━━ Information
(** One iteration of the loop, after the timeout check: what it does to the
    saved files, the [results] dict and the status history. *)
Lemma iteration_frame e jst ls w w' r :
  try_except (loop_try e ls) (fun _ => loop_except jst ls) w = (w', r) ->
  saved w' = saved w /\ frame (results w) (results w') /\
  match r with
  | Ok (Done ls') | Ok (Again ls') => hist_step1 (status_times ls) (status_times ls')
  | _ => False
  end.
Proof.
  intros Hrun.
  unfold try_except, loop_try, loop_except, bind, time_time, job_status in Hrun.
  destruct (poll e (npoll w)) as [d [s|]] eqn:Ep; cbn in Hrun.
  - destruct (is_terminal s), (negb (String.eqb s (last_status ls)));
      cbn in Hrun; inversion Hrun; subst; clear Hrun; cbn;
      (split; [reflexivity | split; [apply frame_set; auto | unfold hist_step1; eauto]]).
  - destruct (Qgtb (clock w + d - jst) timeout);
      cbn in Hrun; inversion Hrun; subst; clear Hrun; cbn;
      (split; [reflexivity | split; [try apply frame_set; auto using frame_refl | ]]);
      left; reflexivity.
Qed.

(** The same iteration and the clock: the poll made in it takes
    [fst (poll e (npoll w))] seconds, each sleep is a poll interval. *)
Lemma iteration_clock e jst ls w w' r :
  (forall n, 0 <= fst (poll e n)) -> interval_ok ls ->
  try_except (loop_try e ls) (fun _ => loop_except jst ls) w = (w', r) ->
  match r with
  | Ok (Done ls') => clock w <= clock w' <= clock w + fst (poll e (npoll w))
  | Ok (Again ls') =>
      clock w + 5 <= clock w' <= clock w + fst (poll e (npoll w)) + 30 /\
      interval_ok ls'
  | _ => False
  end.
Proof.
  intros Hpoll Hint Hrun.
  specialize (Hpoll (npoll w)). red in Hint.
  unfold try_except, loop_try, loop_except, bind, time_time, job_status in Hrun.
  destruct (poll e (npoll w)) as [d [s|]] eqn:Ep; simpl in Hpoll; cbn in Hrun.
  - pose proof (next_interval_ok _ Hint) as Hn.
    destruct (is_terminal s), (negb (String.eqb s (last_status ls)));
      cbn in Hrun; inversion Hrun; subst; clear Hrun; cbn;
      unfold max_poll_interval in *; try lra; (split; [lra | exact Hn]).
  - destruct (Qgtb (clock w + d - jst) timeout);
      cbn in Hrun; inversion Hrun; subst; clear Hrun; cbn; [lra | ].
    split; [lra | exact Hint].
Qed.

(** The status histories reachable by the assignments
    [status_times[s] = t] of the loop. *)
Inductive hist_reach : list (string * Q) -> list (string * Q) -> Prop :=
| hist_refl h : hist_reach h h
| hist_step h h' s t : hist_reach (odict_set h s t) h' -> hist_reach h h'.

Lemma hist_reach_step1 h1 h2 h3 :
  hist_step1 h1 h2 -> hist_reach h2 h3 -> hist_reach h1 h3.
Proof.
  intros [-> | (s & t & ->)] H; [exact H | eapply hist_step; exact H].
Qed.

(** The whole loop, for any fuel: no exception escapes it, it writes no file,
    it only writes "job_status" and "error" of [results], and the history
    only changes by assignments. *)
Lemma poll_loop_frame fuel e jst ls w w' r :
  poll_loop fuel e jst ls w = (w', r) ->
  saved w' = saved w /\ frame (results w) (results w') /\
  match r with
  | Ok ls' => hist_reach (status_times ls) (status_times ls')
  | Raise _ => False
  | NoFuel => True
  end.
Proof.
  revert ls w w' r.
  induction fuel as [|fuel IH]; intros ls w w' r Hrun.
  - cbn in Hrun. inversion Hrun; subst.
    split; [reflexivity | split; [apply frame_refl | exact I]].
  - cbn [poll_loop] in Hrun. unfold bind at 1, time_time in Hrun.
    destruct (Qgtb (clock w - jst) timeout).
    + cbn in Hrun. inversion Hrun; subst; cbn.
      split; [reflexivity | split; [apply frame_set; auto | constructor]].
    + unfold bind at 1 in Hrun.
      destruct (try_except (loop_try e ls) (fun _ => loop_except jst ls) w)
        as [w1 r1] eqn:E1.
      pose proof (iteration_frame e jst ls w w1 r1 E1) as (Hs1 & Hf1 & H1).
      destruct r1 as [[ls1|ls1]| |]; try contradiction.
      * cbn in Hrun. inversion Hrun; subst.
        split; [assumption | split; [assumption | ]].
        eapply hist_reach_step1; [exact H1 | constructor].
      * destruct (IH ls1 w1 w' r Hrun) as (Hs2 & Hf2 & Hr).
        split; [congruence | split; [eapply frame_trans; eauto | ]].
        destruct r; auto. eapply hist_reach_step1; eauto.
Qed.

(** The clock does not go back during the loop. *)
Lemma poll_loop_clock fuel e jst ls w w' r :
  (forall n, 0 <= fst (poll e n)) -> interval_ok ls ->
  poll_loop fuel e jst ls w = (w', r) -> clock w <= clock w'.
Proof.
  revert ls w w' r.
  induction fuel as [|fuel IH]; intros ls w w' r Hpoll Hint Hrun.
  - cbn in Hrun. inversion Hrun; subst. lra.
  - cbn [poll_loop] in Hrun. unfold bind at 1, time_time in Hrun.
    destruct (Qgtb (clock w - jst) timeout).
    + cbn in Hrun. inversion Hrun; subst; cbn. lra.
    + unfold bind at 1 in Hrun.
      destruct (try_except (loop_try e ls) (fun _ => loop_except jst ls) w)
        as [w1 r1] eqn:E1.
      pose proof (iteration_clock e jst ls w w1 r1 Hpoll Hint E1) as H1.
      destruct r1 as [[ls1|ls1]| |]; try contradiction.
      * cbn in Hrun. inversion Hrun; subst. lra.
      * destruct H1 as (Hc & Hint1).
        specialize (IH ls1 w1 w' r Hpoll Hint1 Hrun). lra.
Qed.

Lemma Q_of_nat_succ n :
  (Z.of_nat (S n) # 1) == (Z.of_nat n # 1) + 1.
Proof. unfold Qeq, Qplus; simpl. lia. Qed.

Lemma Q_of_nat_nonneg n : 0 <= (Z.of_nat n # 1).
Proof. unfold Qle; simpl. lia. Qed.

(** Termination: every iteration that does not leave the loop advances the
    clock by at least 5 seconds, so [S n] iterations suffice once [5 n]
    seconds more would pass the timeout. *)
Lemma poll_loop_terminates n e jst ls w :
  (forall k, 0 <= fst (poll e k)) -> interval_ok ls ->
  timeout < clock w - jst + 5 * (Z.of_nat n # 1) ->
  exists w' ls', poll_loop (S n) e jst ls w = (w', Ok ls').
Proof.
  revert ls w.
  induction n as [|n IH]; intros ls w Hpoll Hint Hlt;
    cbn [poll_loop]; unfold bind at 1, time_time;
    destruct (Qgtb (clock w - jst) timeout) eqn:Eg;
    try (cbn; eexists _, _; reflexivity).
  - apply Qgtb_false in Eg. cbn in Hlt. unfold timeout in *. lra.
  - apply Qgtb_false in Eg.
    unfold bind at 1.
    destruct (try_except (loop_try e ls) (fun _ => loop_except jst ls) w)
      as [w1 r1] eqn:E1.
    pose proof (iteration_clock e jst ls w w1 r1 Hpoll Hint E1) as H1.
    destruct r1 as [[ls1|ls1]| |]; try contradiction.
    + cbn. eexists _, _. reflexivity.
    + destruct H1 as (Hc & Hint1).
      rewrite Q_of_nat_succ in Hlt.
      apply (IH ls1 w1 Hpoll Hint1). lra.
Qed.

(** Where the loop exits: at a check that finds the timeout already passed
    on entry (the clock has not moved), or at most
    [timeout + max_poll_interval + D] seconds after [jst], [D] bounding the
    duration of one poll. *)
Lemma poll_loop_exit_time fuel e D jst ls w w' ls' :
  (forall k, 0 <= fst (poll e k) <= D) -> interval_ok ls ->
  poll_loop fuel e jst ls w = (w', Ok ls') ->
  clock w' == clock w \/ clock w' - jst <= timeout + max_poll_interval + D.
Proof.
  revert ls w.
  induction fuel as [|fuel IH]; intros ls w Hpoll Hint Hrun; [discriminate | ].
  assert (Hnn : forall k, 0 <= fst (poll e k)) by (intro k; apply Hpoll).
  cbn [poll_loop] in Hrun. unfold bind at 1, time_time in Hrun.
  destruct (Qgtb (clock w - jst) timeout) eqn:Eg.
  - cbn in Hrun. inversion Hrun; subst. left. reflexivity.
  - apply Qgtb_false in Eg. unfold bind at 1 in Hrun.
    destruct (try_except (loop_try e ls) (fun _ => loop_except jst ls) w)
      as [w1 r1] eqn:E1.
    pose proof (iteration_clock e jst ls w w1 r1 Hnn Hint E1) as H1.
    specialize (Hpoll (npoll w)) as Hd.
    destruct r1 as [[ls1|ls1]| |]; try contradiction.
    + cbn in Hrun. inversion Hrun; subst. right.
      unfold max_poll_interval. lra.
    + destruct H1 as (Hc & Hint1).
      destruct (IH ls1 w1 Hpoll Hint1 Hrun) as [Hb | Hb]; right;
        unfold max_poll_interval in *; lra.
Qed.

(** More fuel than needed does not change the result. *)
Lemma poll_loop_more_fuel n m e jst ls w w' ls' :
  poll_loop n e jst ls w = (w', Ok ls') -> (n <= m)%nat ->
  poll_loop m e jst ls w = (w', Ok ls').
Proof.
  revert m ls w. induction n as [|n IH]; intros m ls w Hrun Hle.
  - discriminate.
  - destruct m as [|m]; [lia | ].
    cbn [poll_loop] in *. unfold bind at 1 in Hrun. unfold bind at 1.
    unfold time_time in *.
    destruct (Qgtb (clock w - jst) timeout); [exact Hrun | ].
    unfold bind at 1 in Hrun. unfold bind at 1.
    destruct (try_except (loop_try e ls) (fun _ => loop_except jst ls) w)
      as [w1 [[l|l]| |]]; try exact Hrun.
    apply IH; [exact Hrun | lia].
Qed.

(** ** Symbolic execution of [run_task] *)

Ltac run_unfold :=
  unfold run_task, connect_phase, job_phase, finally_return, try_except,
    fail_if, get_num, get_res, get_results, set_results, save_results,
    set_res, elapse, set_clock, time_time, bind, ret, raise in *.

(** Case analysis on the outcomes of the environment and of the loop that
    the run depends on. *)
Ltac run_cases H :=
  run_unfold; cbn in H;
  repeat (match type of H with
    | context [poll_loop ?f ?e ?j ?l ?w] =>
        let EL := fresh "EL" in
        let w2 := fresh "w" in let r := fresh "r" in
        destruct (poll_loop f e j l w) as [w2 r] eqn:EL;
        let Hs := fresh "Hs" in let Hf := fresh "Hf" in let Hh := fresh "Hh" in
        destruct (poll_loop_frame _ _ _ _ _ _ _ EL) as (Hs & Hf & Hh);
        destruct r as [?ls | ?ex |]; [ | contradiction Hh | ];
        rewrite ?Hs in H; cbn in H
    | context [dict_get (results ?w2) ?k] =>
        match goal with
        | Hf : frame _ (results w2) |- _ =>
            rewrite (Hf k) in H by discriminate; cbn in H
        end
    | context [match ?b with true => _ | false => _ end] =>
        let Eb := fresh "Eb" in destruct b eqn:Eb; cbn in H
    | context [match ?x with Some _ => _ | None => _ end] =>
        let Eo := fresh "Eo" in destruct x eqn:Eo; cbn in H
    | context [match ?x with PNone => _ | PStr _ => _ | PNum _ => _ | PHist _ => _ end] =>
        let Ev := fresh "Ev" in destruct x eqn:Ev; cbn in H
    | context [match ?x with Exn _ => _ end] =>
        let m := fresh "msg" in destruct x as [m]; cbn in H
    end).

(** Rewrite the lookups of the goal into the dict after the loop with the
    values before it. *)
Ltac frame_goal :=
  repeat match goal with
  | |- context [dict_get (results ?w) ?k] =>
      match goal with
      | Hf : frame _ (results w) |- _ => rewrite (Hf k) by discriminate; cbn
      end
  end.

(** The same in a hypothesis. *)
Ltac frame_in H :=
  repeat match type of H with
  | context [dict_get (results ?w) ?k] =>
      match goal with
      | Hf : frame _ (results w) |- _ =>
          rewrite (Hf k) in H by discriminate; cbn in H
      end
  end.

(** Split the equation [run_task ... = (w, o)] reached by the case
    analysis. *)
Ltac run_inv H :=
  let Hw := fresh "Hw" in let Ho := fresh "Ho" in
  apply pair_equal_spec in H; destruct H as [Hw Ho]; subst;
  try (injection Ho as Ho; subst); try discriminate Ho.

Ltac env_destruct e :=
  destruct e as [api copy load conn basic oidc dconn job dcreate
                 start dstart polls download ddl]; cbn in *.

(** [run_task] writes [results.json] once on every route that returns, and
    the record written is the one returned. *)
Lemma run_task_saves fuel e w0 w o :
  run_task fuel e w0 = (w, o) ->
  match o with
  | Ok d => saved w = (saved w0 ++ [d])%list
  | Raise _ => copy_ok e = false /\ saved w = saved w0
  | NoFuel => True
  end.
Proof.
  intro Hrun. run_cases Hrun.
  all: inversion Hrun; subst; cbn; try reflexivity; try exact I.
  split; [apply negb_true_iff; assumption | reflexivity].
Qed.

(** With 722 iterations of fuel the loop always finishes when it starts
    no earlier than [jst]: 721 non-final iterations take at least
    3605 seconds. *)
Lemma poll_loop_finishes fuel e jst ls w :
  (forall k, 0 <= fst (poll e k)) -> interval_ok ls -> jst <= clock w ->
  (722 <= fuel)%nat ->
  exists w' ls', poll_loop fuel e jst ls w = (w', Ok ls').
Proof.
  intros Hpoll Hint Hj Hf.
  destruct (poll_loop_terminates 721 e jst ls w Hpoll Hint) as (w' & ls' & H).
  - unfold timeout. assert (Hq : (Z.of_nat 721 # 1) == 721) by reflexivity.
    rewrite Hq. lra.
  - exists w', ls'. eapply poll_loop_more_fuel; [exact H | exact Hf].
Qed.

Lemma loop_init_ok t : interval_ok (loop_init t).
Proof. unfold interval_ok, loop_init; cbn. lra. Qed.

(** A run that runs out of fuel does so inside the loop, which it entered no
    earlier than its [job_start_time]. *)
Lemma run_task_nofuel fuel e w0 w :
  env_wf e -> run_task fuel e w0 = (w, NoFuel) ->
  exists jst w1 w2, jst <= clock w1 /\
    poll_loop fuel e jst (loop_init jst) w1 = (w2, NoFuel).
Proof.
  intros Hwf Hrun. destruct Hwf as (Hc & Hcr & Hst & Hdl & Hp).
  run_cases Hrun.
  all: inversion Hrun; subst.
  all: eexists _, _, _; split; [ | exact EL]; cbn; lra.
Qed.

(** Every run with a well-formed clock, whose setup succeeds, returns, given
    722 iterations of fuel. *)
Lemma run_task_returns fuel e w0 :
  env_wf e -> copy_ok e = true -> (722 <= fuel)%nat ->
  exists w d, run_task fuel e w0 = (w, Ok d).
Proof.
  intros Hwf Hcopy Hfuel.
  destruct (run_task fuel e w0) as [w o] eqn:Hrun.
  pose proof (run_task_saves fuel e w0 w o Hrun) as Hs.
  destruct o as [d|ex|].
  - eauto.
  - destruct Hs as [Hc _]. congruence.
  - destruct (run_task_nofuel fuel e w0 w Hwf Hrun) as (jst & w1 & w2 & Hj & EL).
    destruct Hwf as (_ & _ & _ & _ & Hp).
    destruct (poll_loop_finishes fuel e jst (loop_init jst) w1 Hp
                (loop_init_ok jst) Hj Hfuel) as (w' & ls' & H).
    congruence.
Qed.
━━━━
▶ _Task to complete_: Copy exactly the stretch of data above from the line with "(** Termination: every" through the line with "(** Where the", and omit all other lines.

▶ _Your response_:
(** Termination: every iteration that does not leave the loop advances the
    clock by at least 5 seconds, so [S n] iterations suffice once [5 n]
    seconds more would pass the timeout. *)
Lemma poll_loop_terminates n e jst ls w :
  (forall k, 0 <= fst (poll e k)) -> interval_ok ls ->
  timeout < clock w - jst + 5 * (Z.of_nat n # 1) ->
  exists w' ls', poll_loop (S n) e jst ls w = (w', Ok ls').
Proof.
  revert ls w.
  induction n as [|n IH]; intros ls w Hpoll Hint Hlt;
    cbn [poll_loop]; unfold bind at 1, time_time;
    destruct (Qgtb (clock w - jst) timeout) eqn:Eg;
    try (cbn; eexists _, _; reflexivity).
  - apply Qgtb_false in Eg. cbn in Hlt. unfold timeout in *. lra.
  - apply Qgtb_false in Eg.
    unfold bind at 1.
    destruct (try_except (loop_try e ls) (fun _ => loop_except jst ls) w)
      as [w1 r1] eqn:E1.
    pose proof (iteration_clock e jst ls w w1 r1 Hpoll Hint E1) as H1.
    destruct r1 as [[ls1|ls1]| |]; try contradiction.
    + cbn. eexists _, _. reflexivity.
    + destruct H1 as (Hc & Hint1).
      rewrite Q_of_nat_succ in Hlt.
      apply (IH ls1 w1 Hpoll Hint1). lra.
Qed.

(** Where the loop exits: at a check that finds the timeout already passed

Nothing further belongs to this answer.